Lemma get_pipe_ok s k : k_pipes s !! pi = Some k → get_pipe pi s = Ret k s.
Proof. intros Hk. unfold get_pipe. rw bind_gets. by rw Hk. Qed.
Lemma upd_pipe_ok s k f :
  k_pipes s !! pi = Some k → upd_pipe pi f s = Ret tt (set_k_pipes (<[pi := f k]> (k_pipes s)) s).
Proof.
  intros Hk. unfold upd_pipe, modify. do 2 f_equal. apply map_eq. intros j.
  destruct (decide (j = pi)) as [->|Hne].
  - by rw lookup_alter_eq lookup_insert_eq Hk.
  - by rw lookup_alter_ne // lookup_insert_ne.
Qed.

Lemma penv_set s k k' : penv s k → pipe_ok k' → penv (set_k_pipes (<[pi := k']> (k_pipes s)) s) k'.
Proof.
  intros [? ? ? ? [l Hu] ? ?] Hk. split; try done; [exists l; by eapply uspace_keep|]. kcbn. by rw lookup_insert_eq.
Qed.

(** The user bytes from [a] on. *)
Definition ubytes (s : kstate) (a n : Z) : list Z := ubyte (k_mem s) u <$> seqZ a n.

Lemma ubytes_cons s a n : 0 < n → ubytes s a n = ubyte (k_mem s) u a :: ubytes s (a + 1) (n - 1).
Proof. intros Hn. unfold ubytes. rw seqZ_cons //. Qed.

Lemma pipewrite_step s k addr n i :
  penv s k → pi_readopen k ≠ 0 → 0 ≤ i < n → 0 ≤ addr → addr + n ≤ MAXVA →
  user_ok u (addr + i) → qlen k < PIPESIZE →
  let k' := push (ubyte (k_mem s) u (addr + i)) k in
  pipewrite_body pi addr n p i s = Ret (inl (i + 1)) (set_k_pipes (<[pi := k']> (k_pipes s)) s).
Proof.
  intros [Hl Hp Hroot Hal [l Hu] Hk Hok] Hro Hi Ha Hm Huo Hq k'. unfold pipewrite_body.
  rewrite -> (proj2 (Z.ltb_lt i n)) by lia. cbn [negb]. mstep (get_pipe_ok s k Hk).
  mstep (get_proc_spec s p q Hp). rw Hal. rewrite -> (proj2 (Z.eqb_neq (pi_readopen k) 0)) by done. cbn [orb negb Z.eqb].
  rw full_spec //. rewrite -> (proj2 (Z.eqb_neq (qlen k) PIPESIZE)) by lia. rw Hroot.
  change MAXVA with (2 ^ 38) in Hm. rewrite -> (u64_small (addr + i)) by lia.
  erewrite bind_Ret.
  2: { eapply (copyin_spec s root l N u (addr + i) 1); [done|lia|lia|change MAXVA with (2 ^ 38); lia|].
       intros x Hx. by replace x with (addr + i) by lia. }
  rw seqZ_one. cbn [fst snd fmap list_fmap]. change (0 =? -1) with false. cbv iota.
  by mstep (upd_pipe_ok s k (λ k, set_pi_nwrite (u32 (pi_nwrite k + 1))
      (set_pi_data (zset (pi_data k) (pi_nwrite k mod PIPESIZE) (zget [ubyte (k_mem s) u (addr + i)] 0)) k)) Hk).
Qed.

Lemma pipewrite_done s addr n : pipewrite_body pi addr n p n s = Ret (inr (Some n)) s.
Proof. unfold pipewrite_body. by rw Z.ltb_irrefl. Qed.

(** The iterations that store [m] bytes for which there is room. *)
Lemma pipewrite_loop (m : nat) : ∀ fuel s k addr n i,
  penv s k → pi_readopen k ≠ 0 → 0 ≤ i → i + m ≤ n → 0 ≤ addr → addr + n ≤ MAXVA →
  (∀ x, addr + i ≤ x < addr + n → user_ok u x) → qlen k + m ≤ PIPESIZE →
  ∃ k', loopM (m + fuel) (pipewrite_body pi addr n p) i s =
          loopM fuel (pipewrite_body pi addr n p) (i + m) (set_k_pipes (<[pi := k']> (k_pipes s)) s) ∧ pipe_ok k' ∧
    queue k' = queue k ++ ubytes s (addr + i) m ∧ pi_readopen k' = pi_readopen k ∧ pi_writeopen k' = pi_writeopen k.
Proof.
  induction m as [|m IH]; intros fuel s k addr n i Hpe Hro Hi Hin Ha Hmx Huo Hq.
  - exists k. rw Z.add_0_r. split_and!; [|apply Hpe|by rw app_nil_r|done|done]. cbn [Nat.add].
    rw insert_id; [by destruct s|apply Hpe].
  - cbn [Nat.add loopM]. assert (qlen k < PIPESIZE) as Hlt by lia. set (b := ubyte (k_mem s) u (addr + i)).
    erewrite bind_Ret; [|apply pipewrite_step; [done|done|lia|done|done|apply Huo; lia|done]]. fold b.
    destruct (push_ok b k (pe_ok _ _ Hpe) Hlt) as [Hok1 Hq1].
    set (s1 := set_k_pipes _ s).
    assert (qlen (push b k) = qlen k + 1) as Hql.
    { apply (f_equal length) in Hq1. rw length_app !length_queue in Hq1. cbn in Hq1.
      pose proof (qlen_nonneg k). pose proof (qlen_nonneg (push b k)). lia. }
    destruct (IH fuel s1 (push b k) addr n (i + 1)) as (k' & E & Hok' & Hq' & Hr' & Hw'); try done; try lia.
    { exact (penv_set s k _ Hpe Hok1). } { intros x Hx. apply Huo. lia. }
    exists k'. split_and!; try done.
    + rw E. unfold s1. kcbn. rw insert_insert_eq. f_equal. lia.
    + rw Hq' Hq1 -app_assoc. f_equal. rw (ubytes_cons s (addr + i) (S m)); [|lia]. cbn [app]. fold b. f_equal.
      change (ubytes s1) with (ubytes s). f_equal; lia.
Qed.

- - -

**PROBLEM REQUIREMENTS:** Write out exactly the lines above between the line with "rw seqZ_one. cbn" and the line with "erewrite bind_Ret; [|apply", inclusive, and nothing beyond them.

**RESPONSE:**
  rw seqZ_one. cbn [fst snd fmap list_fmap]. change (0 =? -1) with false. cbv iota.
  by mstep (upd_pipe_ok s k (λ k, set_pi_nwrite (u32 (pi_nwrite k + 1))
      (set_pi_data (zset (pi_data k) (pi_nwrite k mod PIPESIZE) (zget [ubyte (k_mem s) u (addr + i)] 0)) k)) Hk).
Qed.

Lemma pipewrite_done s addr n : pipewrite_body pi addr n p n s = Ret (inr (Some n)) s.
Proof. unfold pipewrite_body. by rw Z.ltb_irrefl. Qed.

(** The iterations that store [m] bytes for which there is room. *)
Lemma pipewrite_loop (m : nat) : ∀ fuel s k addr n i,
  penv s k → pi_readopen k ≠ 0 → 0 ≤ i → i + m ≤ n → 0 ≤ addr → addr + n ≤ MAXVA →
  (∀ x, addr + i ≤ x < addr + n → user_ok u x) → qlen k + m ≤ PIPESIZE →
  ∃ k', loopM (m + fuel) (pipewrite_body pi addr n p) i s =
          loopM fuel (pipewrite_body pi addr n p) (i + m) (set_k_pipes (<[pi := k']> (k_pipes s)) s) ∧ pipe_ok k' ∧
    queue k' = queue k ++ ubytes s (addr + i) m ∧ pi_readopen k' = pi_readopen k ∧ pi_writeopen k' = pi_writeopen k.
Proof.
  induction m as [|m IH]; intros fuel s k addr n i Hpe Hro Hi Hin Ha Hmx Huo Hq.
  - exists k. rw Z.add_0_r. split_and!; [|apply Hpe|by rw app_nil_r|done|done]. cbn [Nat.add].
    rw insert_id; [by destruct s|apply Hpe].
  - cbn [Nat.add loopM]. assert (qlen k < PIPESIZE) as Hlt by lia. set (b := ubyte (k_mem s) u (addr + i)).
    erewrite bind_Ret; [|apply pipewrite_step; [done|done|lia|done|done|apply Huo; lia|done]]. fold b.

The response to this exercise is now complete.